The women married in Vancouver in 2006, but have yet to live in a state that recognizes their marriage.
After Georgia’s amendment passed, they began looking for jobs in what they thought would be a friendlier state. Eventually, Libby Hodge found a job with the city of Durham, one of several local governments in North Carolina offering benefits to domestic partners; she now receives health coverage that covers Melissa Hodge’s biological daughter. (The Hodges requested that the child be referred to only by her middle name Elaine.) The Hodges planned for a second parent adoption, so that Libby could be also be legally recognized as Elaine’s parent, providing more financial security for the child.
But in 2010, the North Carolina Supreme Court ruled against a second parent adoption in families headed by a same-sex couple, making an adoption far more difficult. And if Amendment 1 passes in May, Elaine will lose her health benefits through Libby’s plan. For Elaine to be covered by Melissa’s plan could cost an additional $500 a month.
The Hodges are feeling additional financial uncertainty because the amendment would raise questions about how the courts would deal with not only child custody issues but also about visitation rights and end-of-life arrangements.
“It’s hard to know where the ripple will stop if something goes wrong,” Libby Hodge said. “We still don’t know exactly what the effects of the amendment will be, and we don’t know how to plan for that. You just pray that nothing ever goes wrong.”
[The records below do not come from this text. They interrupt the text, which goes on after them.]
Lemma pick_and_mix_nth_inv rb :
  forall ab i r,
    nth_error (pick_and_mix rb ab) i = Some r ->
    exists r0 a,
      nth_error rb i = Some r0 /\ nth_error ab i = Some a /\ r = mix (r0, a).
Proof.
  induction rb as [|r1 rb IH]; intros ab i r H.
  - destruct i; discriminate.
  - destruct ab as [|a1 ab]; [destruct i; discriminate|].
    destruct i as [|i]; cbn in H.
    + injection H as <-. exists r1, a1. auto.
    + apply IH in H. exact H.
Qed.

Lemma map_PyWBOp_inj (ops ops' : list WBOp.t) :
  map PyWBOp ops = map PyWBOp ops' -> ops' = ops.
Proof.
  revert ops'. induction ops as [|op ops IH]; intros [|op' ops'] H;
    try discriminate; auto.
  cbn in H. injection H as -> H. f_equal. auto.
Qed.

(** C1: a [send_cycle] that runs to completion on a list of [N] operations
    returns exactly [N] results, and the [i]-th result carries the address,
    select mask, write data and idle count of the [i]-th operation
    submitted.  It is paired with the [i]-th reply to arrive: on a master
    that was not busy, the samples consumed are the one of the first clock
    edge, those of the open cycle and the one at which the cycle is closed,
    and the [i]-th result carries the reply code and the read data of the
    [i]-th of the edges of the open cycle that show a reply. *)
Theorem send_cycle_results_in_order (ops : list WBOp.t) (s : master) res s' :
  send_cycle (PyList (map PyWBOp ops)) s = Ret res s' ->
  List.length res = List.length ops
  /\ (forall i op, nth_error ops i = Some op ->
        exists r, nth_error res i = Some r
                  /\ WBRes.adr r = Some (WBOp.adr op)
                  /\ WBRes.sel r = Some (WBOp.sel op)
                  /\ WBRes.datwr r = Some (dat_of op)
                  /\ WBRes.waitIdle r = WBOp.idle op)
  /\ (busy s = false ->
      (exists first during last,
          pending s = first :: during ++ last :: pending s')
      /\ forall first during last,
           pending s = first :: during ++ last :: pending s' ->
           forall i r, nth_error res i = Some r ->
             exists reply,
               nth_error (collected (shape s) 0 during) i = Some reply
               /\ WBRes.ack r = WBRes.ack reply
               /\ WBRes.datrd r = WBRes.datrd reply).
Proof.
  intros H. apply send_cycle_completed in H.
  destruct H as (ops' & rb & ab & Hmap & _ & -> & Hall & Hlen & _ & _ & Hcol).
  apply map_PyWBOp_inj in Hmap. subst ops'.
  pose proof (Forall2_same_length _ _ _ Hall) as Hab.
  split; [|split].
  - rewrite pick_and_mix_length. lia.
  - intros i op Hop.
    destruct (Forall2_nth _ _ _ _ _ Hall Hop) as (a & Ha & Hsel & Hadr & Hdat & Hidle).
    destruct (nth_error_within rb i) as [r0 Hr0].
    { assert (i < List.length ops)%nat by (apply nth_error_Some; congruence). lia. }
    exists (mix (r0, a)). split; [apply pick_and_mix_nth; assumption|].
    cbn. repeat split; congruence.
  - intros Hb. destruct (Hcol Hb) as (first & during & last & Hp & Hrb).
    split; [eauto|].
    intros first' during' last' Hp' i r Hr.
    rewrite Hp in Hp'. apply frame_unique in Hp'. subst during'.
    apply pick_and_mix_nth_inv in Hr. destruct Hr as (r0 & a & Hr0 & _ & ->).
    exists r0. rewrite <- Hrb. auto.
Qed.

(** C4: a reply counted by the collector is buffered with the value the
    cycle counter has at that edge; and the results of a completed cycle are
    the reply buffer and the auxiliary buffer zipped by position: the [i]-th
    result takes write data, address, select mask, idle count and stall count
    from the record of the [i]-th operation issued (so a write operation gets
    its own data and address back), and its [waitAck] is the counter buffered
    with the [i]-th reply minus the time stamp of the [i]-th issue.  The
    reply buffer zipped is the one the collector filled: on a master that was
    not busy, the records of the edges of the open cycle that show a reply,
    in the order of those edges, each with the count of its edge. *)
Theorem results_zip_buffers :
  (forall s code,
      busy s = true ->
      _get_reply (shape s) (now s) = inr (true, code) ->
      exists s1,
        _read s = Ret tt s1
        /\ _res_buf s1
           = _res_buf s ++ [WBRes.mk code None None (Bus.datrd (now s)) None None None
                                     (_clk_cycle_count s)])
  /\ (forall (ops : list WBOp.t) (s : master) res s',
      send_cycle (PyList (map PyWBOp ops)) s = Ret res s' ->
      exists rb ab,
        res = map mix (combine rb ab)
        /\ _aux_buf s' = ab
        /\ List.length ab = List.length ops
        /\ (List.length ops <= List.length rb)%nat
        /\ (forall i op, nth_error ops i = Some op ->
             exists r0 a r,
               nth_error rb i = Some r0
               /\ nth_error ab i = Some a
               /\ nth_error res i = Some r
               /\ issued op a
               /\ WBRes.datwr r = Some (WBAux.datwr a)
               /\ WBRes.adr r = Some (WBAux.adr a)
               /\ WBRes.sel r = Some (WBAux.sel a)
               /\ WBRes.waitIdle r = WBAux.waitIdle a
               /\ WBRes.waitStall r = Some (WBAux.waitStall a)
               /\ WBRes.waitAck r = WBRes.waitAck r0 - WBAux.ts a
               /\ (forall d, WBOp.dat op = Some d ->
                     WBRes.datwr r = Some d /\ WBRes.adr r = Some (WBOp.adr op)))
        /\ (busy s = false ->
            (exists first during last,
                pending s = first :: during ++ last :: pending s')
            /\ forall first during last,
                 pending s = first :: during ++ last :: pending s' ->
                 rb = collected (shape s) 0 during)).
Proof.
  split.
  - intros s code Hb Hr. unfold _read, get_reply. unfold_monad.
    rewrite Hb, Hr. cbn. eexists. split; reflexivity.
  - intros ops s res s' H. apply send_cycle_completed in H.
    destruct H as (ops' & rb & ab & Hmap & _ & -> & Hall & Hlen & Haux & _ & Hcol).
    apply map_PyWBOp_inj in Hmap. subst ops'.
    pose proof (Forall2_same_length _ _ _ Hall) as Hab.
    exists rb, ab. split; [reflexivity|]. split; [exact Haux|].
    split; [lia|]. split; [exact Hlen|].
    split.
    2:{ intros Hb. destruct (Hcol Hb) as (first & during & last & Hp & Hrb).
        split; [eauto|].
        intros first' during' last' Hp'.
        rewrite Hp in Hp'. apply frame_unique in Hp'. subst during'. exact Hrb. }
    intros i op Hop.
    destruct (Forall2_nth _ _ _ _ _ Hall Hop) as (a & Ha & Hiss).
    destruct (nth_error_within rb i) as [r0 Hr0].
    { assert (i < List.length ops)%nat by (apply nth_error_Some; congruence). lia. }
    exists r0, a, (mix (r0, a)).
    split; [exact Hr0|]. split; [exact Ha|].
    split; [apply pick_and_mix_nth; assumption|].
    split; [exact Hiss|]. cbn.
    destruct Hiss as (Hsel & Hadr & Hdat & Hidle).
    repeat split; auto.
    + rewrite Hdat. unfold dat_of. rewrite H. reflexivity.
    + congruence.
Qed.

(** ** Usage faults *)

(** A malformed argument refused before the bus is touched: the call ends in
    an exception and the bus outputs are as they were. *)
Definition refused_before_bus_activity (arg : pyval) (s : master) : Prop :=
  exists e s', send_cycle arg s = Raise e s' /\ bus s' = bus s.

(** A master at rest, with the edges [trace] still to come. *)
Definition quiet_edge : Bus.inp := Bus.mk_inp 0 0 0 0 0.
Definition ack_edge : Bus.inp := Bus.mk_inp 1 0 0 0 0.
Definition stalled_edge : Bus.inp := Bus.mk_inp 0 0 0 1 0.
Definition classic_bus : Bus.shape := Bus.mk_shape false false false.
Definition pipelined_bus : Bus.shape := Bus.mk_shape true true true.

Definition master_at_rest (sh : Bus.shape) (timeout : option Z)
           (trace : list Bus.inp) : master :=
  mk_master (Bus.mk_out 0 0 0 0 0 15) sh timeout false false 0 [] [] 0 0 []
            false false quiet_edge trace 0.

Definition not_operations : pyval := PyList [PyInt 7].

(** [send_cycle([7])] asserts cyc before it raises the usage fault. *)
Lemma usage_fault_after_open :
  is_sequence not_operations = true
  /\ isinstance_WBOp (PyInt 7) = false
  /\ (exists s', send_cycle not_operations (master_at_rest classic_bus None [quiet_edge])
                 = Raise usage_fault s'
                 /\ Bus.cyc (bus s') = 1
                 /\ Bus.cyc (bus (master_at_rest classic_bus None [quiet_edge])) = 0)
  /\ ~ refused_before_bus_activity not_operations
                                   (master_at_rest classic_bus None [quiet_edge]).
Proof.
  split; [reflexivity|]. split; [reflexivity|]. split.
  - eexists. split; [reflexivity|]. split; reflexivity.
  - intros (e & s' & Hrun & Hbus).
    cbv in Hrun. injection Hrun as _ <-. discriminate.
Qed.

Lemma clock_event_bus s : bus (final_state (clock_event s)) = bus s.
Proof. apply (ev_bus _ _ (clock_event_keeps s)). Qed.

(** C2 (amended): an argument that is not a sequence is refused with the
    usage fault after the first clock edge, with no bus output driven and cyc
    not asserted; an empty sequence has an error logged and no bus output
    driven; a sequence holding a value that is not an operation is refused
    with the usage fault only once the cycle is open, cyc being asserted when
    the fault is raised, and such a call never returns results. *)
Theorem usage_faults (arg : pyval) (s : master) :
  (is_sequence arg = false ->
   bus (final_state (send_cycle arg s)) = bus s
   /\ forall s1, clock_event s = Ret tt s1 ->
                 send_cycle arg s = Raise usage_fault s1)
  /\ (py_len arg = Some 0 ->
      bus (final_state (send_cycle arg s)) = bus s
      /\ forall s1, clock_event s = Ret tt s1 ->
           log (final_state (send_cycle arg s))
           = log s1 ++ [(ERROR, "List contains no operations to carry out"%string)])
  /\ (is_sequence arg = true ->
      forall s', send_cycle arg s = Raise usage_fault s' ->
                 Bus.cyc (bus s') = 1 /\ busy s' = true)
  /\ (forall items res s',
         arg = PyList items -> send_cycle arg s = Ret res s' ->
         Forall (fun v => isinstance_WBOp v = true) items).
Proof.
  split; [|split; [|split]].
  - intros Hseq. unfold send_cycle. rewrite Hseq.
    pose proof (clock_event_bus s) as Hbus. split.
    + unfold bind. destruct (clock_event s); cbn in *; exact Hbus.
    + intros s1 Hck. rewrite (bind_eq _ _ _ _ _ Hck). reflexivity.
  - intros Hlen.
    assert (Hseq : is_sequence arg = true) by (destruct arg; try discriminate; reflexivity).
    unfold send_cycle. rewrite Hseq, Hlen.
    pose proof (clock_event_bus s) as Hbus. split.
    + unfold bind at 1. destruct (clock_event s); cbn in *; exact Hbus.
    + intros s1 Hck. rewrite (bind_eq _ _ _ _ _ Hck). reflexivity.
  - intros Hseq s' H. unfold send_cycle in H. rewrite Hseq in H.
    apply bind_raise in H. destruct H as [H | (u1 & s1 & _ & H)].
    { exfalso. eapply clock_event_harmless; eauto. }
    destruct (py_len arg) as [n|]; [|discriminate].
    apply bind_raise in H. destruct H as [H | (u2 & s2 & _ & H)]; [discriminate|].
    destruct (n <? 1).
    { apply bind_raise in H. destruct H as [H | (u3 & s3 & _ & H)]; discriminate. }
    apply bind_raise in H. destruct H as [H | (u3 & s3 & Hopen & H)].
    { exfalso. eapply open_cycle_harmless; eauto. }
    destruct u3. apply open_cycle_ret in Hopen. destruct Hopen as (Hcyc & Hbusy & _).
    apply bind_raise in H. destruct H as [H | (u4 & s4 & _ & H)].
    + pose proof (drive_ops_keeps (py_iter arg) 0 s3) as Hd. rewrite H in Hd.
      cbn in Hd. rewrite (dr_cyc _ _ Hd), (dr_busy _ _ Hd). auto.
    + exfalso.
      assert (Hh : harmless (_close_cycle ;;
                    s <- get ;;
                    modify (set_res_buf
                      (pick_and_mix (_res_buf s) (_aux_buf s)
                       ++ skipn (List.length (pick_and_mix (_res_buf s) (_aux_buf s)))
                                (_res_buf s))) ;;
                    ret (pick_and_mix (_res_buf s) (_aux_buf s)))).
      { pose proof close_cycle_harmless. pose proof harmless_get. harmless_auto. }
      eapply Hh; eauto.
  - intros items res s' -> H. apply send_cycle_completed in H.
    destruct H as (ops & _ & _ & -> & _).
    apply Forall_forall. intros v Hin. apply in_map_iff in Hin.
    destruct Hin as (op & <- & _). reflexivity.
Qed.

(** ** The loop bounds of the model are never the reason to stop *)

(** Every wait consumes an edge of the simulation, so a loop entered with
    more fuel than edges left ends before its fuel does: [send_cycle] returns,
    raises, or waits for an edge or an event that does not come. *)
Definition fuelled {A : Type} (m : M A) : Prop :=
  forall s s', m s <> OutOfFuel s'.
This is real people and real families who will be effected; who will find it harder to create the kind of security and stability for their families. It’s not just about people of the same sex wanting wedding gifts or some supuerflous validadion of their relationship. This is about real consesquences that can affect the lives and livelyhoods of individuals of current and future generations. Don’t make life, liberty and security harder for GLBT’s who are contributing good to society (and we are). Vote ‘no’ on Amendment One come May 8th, Tar Heels. It’s the right thing to do.